TRY IT »
Once you reach the line containing "Definition ErrUnexpectedEOF : failure" in the data below, restate each line word for word up to and including the one containing "(** The loop over".

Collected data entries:
____________________

(* ===== verification/Bencode.v ===== *)
(** * Bencode

    The encoding of torrent files and of the messages of the DHT and of
    extensions (src/licenses/github.com/anacrolix/torrent/bencode): the decoder
    into values of any shape (Go's [interface{}]) and the encoder of such
    values. The decoder reads a text that ends in an error, which is [io.EOF]
    for a complete one; what it panics with is an exception here, and recovered
    by [Decode] as in the code. Recursion is as deep as values are nested. *)

From S2P Require Import Prelude GoErrors GoTime Strconv.
From Stdlib Require Import ZArith Lia Ascii String.
From stdpp Require Import base strings list pretty.

Local Open Scope Z_scope.

Module bencode.
Import strconv.

(** What is decoded into an [interface{}]: [int64] or [*big.Int], [string],
    [[]interface{}] and [map[string]interface{}], whose entries come in any
    order and with different keys. *)
Inductive value : Type :=
| Int (n : Z)
| Str (s : string)
| List (l : list value)
| Dict (d : list (string * value)).

(** ** The decoder *)

(** What a reader or an operation fails with: the end of the text, or an error
    that is only ever passed on or printed. *)
Inductive failure : Type :=
| EOF
| Text (s : string)
| Wrapped (pre : string) (e : failure).

(** The type that an [UnmarshalTypeError] or [UnmarshalerError] also names is
    left out. *)
Inductive derror : Type :=
| SyntaxError (Offset : Z) (What : failure)
| UnmarshalTypeError (BencodeTypeName : string)
| UnmarshalerError (e : derror)
| DError (e : failure)
| DWrap (pre : string) (e : derror).

(** What a panic carries: an error, or something else that is not recovered; or
    the fuel ran out, which is no behaviour of the code. *)
Inductive exn : Type := Thrown (e : derror) | NoFuel.

Inductive ran (A : Type) : Type := Done (a : A) | Raised (e : exn).
Arguments Done {A} a.
Arguments Raised {A} e.

Definition DefaultDecodeMaxStrLen : Z := 134217727.

Record Decoder : Type := mkDecoder {
  MaxStrLen : Z;
  rest : string;          (* what the reader has left *)
  ending : failure;         (* what it answers then *)
  Offset : Z;
  buf : string;
}.

Definition with_rest d s := mkDecoder (MaxStrLen d) s (ending d) (Offset d) (buf d).
Definition with_Offset d n := mkDecoder (MaxStrLen d) (rest d) (ending d) n (buf d).
Definition with_buf d b := mkDecoder (MaxStrLen d) (rest d) (ending d) (Offset d) b.

Definition M (A : Type) : Type := Decoder -> ran A * Decoder.

Definition ret {A} (a : A) : M A := fun d => (Done a, d).
Definition bind {A B} (m : M A) (f : A -> M B) : M B := fun d =>
  match m d with
  | (Done a, d') => f a d'
  | (Raised e, d') => (Raised e, d')
  end.
Definition throw {A} (e : derror) : M A := fun d => (Raised (Thrown e), d).
Definition get {A} (f : Decoder -> A) : M A := fun d => (Done (f d), d).

Declare Scope bencode_scope.
Delimit Scope bencode_scope with bencode.
Local Open Scope bencode_scope.
Notation "x <- m ;;; f" := (bind m (fun x => f)) (at level 100, m at next level, right associativity) : bencode_scope.
Notation "m ;;; f" := (bind m (fun _ => f)) (at level 100, right associativity) : bencode_scope.

Definition msg (s : string) : failure := Text s.
Definition ErrUnexpectedEOF : failure := msg "unexpected EOF".

Definition is_EOF (e : failure) : bool := match e with EOF => true | _ => false end.

Definition ReadByte : M (outcome failure ascii) := fun d =>
  match rest d with
  | "" => (Done (Err (ending d)), d)
  | String c s => (Done (Ok c), with_rest d s)
  end.

Definition add_Offset (n : Z) : M unit := fun d => (Done tt, with_Offset d (Offset d + n)).
Definition WriteByte (c : ascii) : M unit := fun d => (Done tt, with_buf d (buf d +:+ String c "")).
Definition buf_Reset : M unit := fun d => (Done tt, with_buf d "").

(** What [readByte] panics with at the end. *)
Definition ended (e : failure) (offset : Z) : derror :=
  if is_EOF e then SyntaxError offset ErrUnexpectedEOF else DError e.

(** The loop over [readByte]: the separator is consumed but not buffered. *)
Fixpoint read_until (sep : ascii) (s : string) (d : Decoder) : ran unit * Decoder :=
  match s with
  | "" => (Raised (Thrown (ended (ending d) (Offset d))), with_rest d "")
  | String b s' =>
      let d1 := with_Offset d (Offset d + 1) in
      if decide (b = sep) then (Done tt, with_rest d1 s')
      else read_until sep s' (with_buf d1 (buf d +:+ String b ""))
  end.

Definition readUntil (sep : ascii) : M unit := fun d => read_until sep (rest d) d.

Definition checkBufferedInt : M (option failure) :=
  get (fun d => if plain_numeral (buf d) then None else Some (msg "invalid leading digit")).

Definition readInt : M (option failure) := readUntil "e";;; checkBufferedInt.

Definition getMaxStrLen (d : Decoder) : Z :=
  if MaxStrLen d =? 0 then DefaultDecodeMaxStrLen else MaxStrLen d.

Definition parseStringLength : M (Z * option failure) :=
  offset <- get Offset;;;
  let start := offset - 1 in
  readUntil ":";;;
  e <- checkBufferedInt;;;
  match e with
  | Some err => ret (0, Some err)
  | None =>
      b <- get buf;;;
      match ParseInt b with
      | Err ne => throw (SyntaxError start (msg (num_error "ParseInt" b ne)))
      | Ok length =>
          limit <- get getMaxStrLen;;;
          buf_Reset;;;
          ret (length, if limit <? length
                       then Some (msg ("parsed string length " +:+ pretty length +:+ " exceeds limit (" +:+
                                         pretty DefaultDecodeMaxStrLen +:+ ")"))
                       else None)
      end
  end.

Fixpoint str_take (n : nat) (s : string) : string :=
  match n, s with S n', String c s' => String c (str_take n' s') | _, _ => "" end.
Fixpoint str_drop (n : nat) (s : string) : string :=
  match n, s with S n', String _ s' => str_drop n' s' | _, _ => s end.

(** [io.ReadAll] of the next [length] bytes. *)
Definition readBytes (length : Z) : M string := fun d =>
  let n := Z.to_nat length in
  let b := str_take n (rest d) in
  let d' := with_rest d (str_drop n (rest d)) in
  let read := Z.of_nat (String.length b) in
  if read =? length then (Done b, d')
  else if is_EOF (ending d)
       then (Raised (Thrown (DError (msg ("read " +:+ pretty read +:+ " bytes expected " +:+ pretty length)))), d')
       else (Raised (Thrown (DError (ending d))), d').

Definition parseStringInterface : M string :=
  r <- parseStringLength;;;
  match snd r with
  | Some err => throw (DError err)
  | None => b <- readBytes (fst r);;; add_Offset (Z.of_nat (String.length b));;; ret b
  end.

Definition parseIntInterface : M Z :=
  offset <- get Offset;;;
  let start := offset - 1 in
  e <- readInt;;;
  match e with
  | Some err => throw (DError err)
  | None =>
      b <- get buf;;;
      n <- (match ParseInt b with
            | Ok n => ret n
            | Err ErrRange =>
                match big_SetString b with
                | Some i => ret i
                | None => throw (SyntaxError start (msg "failed to parse integer"))
                end
            | Err ErrSyntax => throw (SyntaxError start (msg (num_error "ParseInt" b ErrSyntax)))
            end);;;
      buf_Reset;;;
      ret n
  end.

(** The loop of [parseListInterface]; [parse] answers [None] for the end. *)
Fixpoint parse_list (parse : M (option value)) (fuel : nat) (l : list value) : M (list value) :=
  match fuel with
  | O => fun d => (Raised NoFuel, d)
  | S fuel' =>
      v <- parse;;;
      match v with
      | None => ret l
      | Some v => parse_list parse fuel' (l ++ [v])
      end
  end.

Fixpoint parse_dict (parse : M (option value)) (fuel : nat) (lastKey : option string) (dict : list (string * value))
    : M (list (string * value)) :=
  match fuel with
  | O => fun d => (Raised NoFuel, d)
  | S fuel' =>
      start <- get Offset;;;
      keyi <- parse;;;
      match keyi with
      | None => ret dict
      | Some (Str key) =>
          match lastKey with
          | Some last =>
              if str_leb key last
              then throw (SyntaxError start (msg ("dict keys unsorted: " +:+ quote key +:+ " <= " +:+ quote last)))
              else ret tt
          | None => ret tt
          end;;;
          start <- get Offset;;;
          valuei <- parse;;;
          match valuei with
          | None => throw (SyntaxError start (msg ("dict elem missing value [key=" +:+ key +:+ "]")))
          | Some v => parse_dict parse fuel' (Some key) (dict ++ [(key, v)])
          end
      | Some _ => offset <- get Offset;;; throw (SyntaxError offset (msg "non-string key in a dict"))
      end
  end.

Definition is_digit_byte (b : ascii) : bool := is_digit b.

Definition raiseUnknownValueType {A} (b : ascii) (offset : Z) : M A :=
  throw (SyntaxError offset (msg ("unknown value type " +:+ quote (String b "")))).

Fixpoint parseValueInterface (fuel : nat) : M (option value) :=
  match fuel with
  | O => fun d => (Raised NoFuel, d)
  | S fuel' =>
      r <- ReadByte;;;
      match r with
      | Err err => throw (DError err)
      | Ok b =>
          add_Offset 1;;;
          if decide (b = "e"%char) then ret None
          else if decide (b = "d"%char) then d <- parse_dict (parseValueInterface fuel') fuel' None [];;; ret (Some (Dict d))
          else if decide (b = "l"%char) then l <- parse_list (parseValueInterface fuel') fuel' [];;; ret (Some (List l))
          else if decide (b = "i"%char) then n <- parseIntInterface;;; ret (Some (Int n))
          else if is_digit_byte b then WriteByte b;;; s <- parseStringInterface;;; ret (Some (Str s))
          else offset <- get Offset;;; raiseUnknownValueType b (offset - 1)
      end
  end.

(** [parseValue] of a variable of type [interface{}]: nothing can be stored in
    it when there is no value. *)
Definition parseInterface (fuel : nat) : M value :=
  v <- parseValueInterface fuel;;;
  match v with
  | Some v => ret v
  | None => throw (DError (msg "reflect: call of reflect.Value.Set on zero Value"))
  end.

(** What [Decode] makes of the panics below it. *)
Definition recovered {A} (r : ran A) : ran A :=
  match r with
  | Raised (Thrown (DError e)) => Raised (Thrown (DError (if is_EOF e then ErrUnexpectedEOF else e)))
  | _ => r
  end.

(** Enough for any text: every call but the last reads a byte. *)
Definition fuel_for (d : Decoder) : nat := S (String.length (rest d)).

Definition Decode : M value := fun d => let '(r, d') := parseInterface (fuel_for d) d in (recovered r, d').

Definition ReadEOF : M (option failure) :=
  b <- ReadByte;;;
  ret (match b with
       | Ok _ => Some (msg "expected EOF")
       | Err e => if is_EOF e then None else Some (Wrapped "expected EOF, got " e)
       end).

(** [NewDecoder] of a reader of [s]. *)
Definition NewDecoder (s : string) (ending : failure) : Decoder := mkDecoder 0 s ending 0 "".

Definition Unmarshal (data : string) : ran value :=
  match Decode (NewDecoder data EOF) with
  | (Done v, d) =>
      match rest d with
      | "" =>
          match fst (ReadEOF d) with
          | Done None => Done v
          | Done (Some e) => Raised (Thrown (DError e))
          | Raised e => Raised e
          end
      | r => Raised (Thrown (DError (msg (pretty (Z.of_nat (String.length r)) +:+ " unused trailing bytes"))))
      end
  | (Raised e, _) => Raised e
  end.

(** ** The encoder *)

Definition reflectString (s : string) : string := int_text (Z.of_nat (String.length s)) +:+ ":" +:+ s.

(** The keys of a map are sorted. *)
Definition sort_keys {A} : list (string * A) -> list (string * A) := isort (fun a b => str_leb (fst a) (fst b)).

Definition concat_all (l : list string) : string := foldr String.append "" l.

Definition entry (kv : string * string) : string := reflectString (fst kv) +:+ snd kv.

Fixpoint reflectValue (v : value) : string :=
  match v with
  | Int n => "i" +:+ int_text n +:+ "e"
  | Str s => reflectString s
  | List l => "l" +:+ concat_all (map reflectValue l) +:+ "e"
  | Dict d => "d" +:+ concat_all (map entry (sort_keys (map (fun kv => (fst kv, reflectValue (snd kv))) d))) +:+ "e"
  end.

Definition Marshal : value -> string := reflectValue.

End bencode.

____________________

SOLUTION TO THIS PROBLEM »
Definition ErrUnexpectedEOF : failure := msg "unexpected EOF".

Definition is_EOF (e : failure) : bool := match e with EOF => true | _ => false end.

Definition ReadByte : M (outcome failure ascii) := fun d =>
  match rest d with
  | "" => (Done (Err (ending d)), d)
  | String c s => (Done (Ok c), with_rest d s)
  end.

Definition add_Offset (n : Z) : M unit := fun d => (Done tt, with_Offset d (Offset d + n)).
Definition WriteByte (c : ascii) : M unit := fun d => (Done tt, with_buf d (buf d +:+ String c "")).
Definition buf_Reset : M unit := fun d => (Done tt, with_buf d "").

(** What [readByte] panics with at the end. *)
Definition ended (e : failure) (offset : Z) : derror :=
  if is_EOF e then SyntaxError offset ErrUnexpectedEOF else DError e.

(** The loop over [readByte]: the separator is consumed but not buffered. *)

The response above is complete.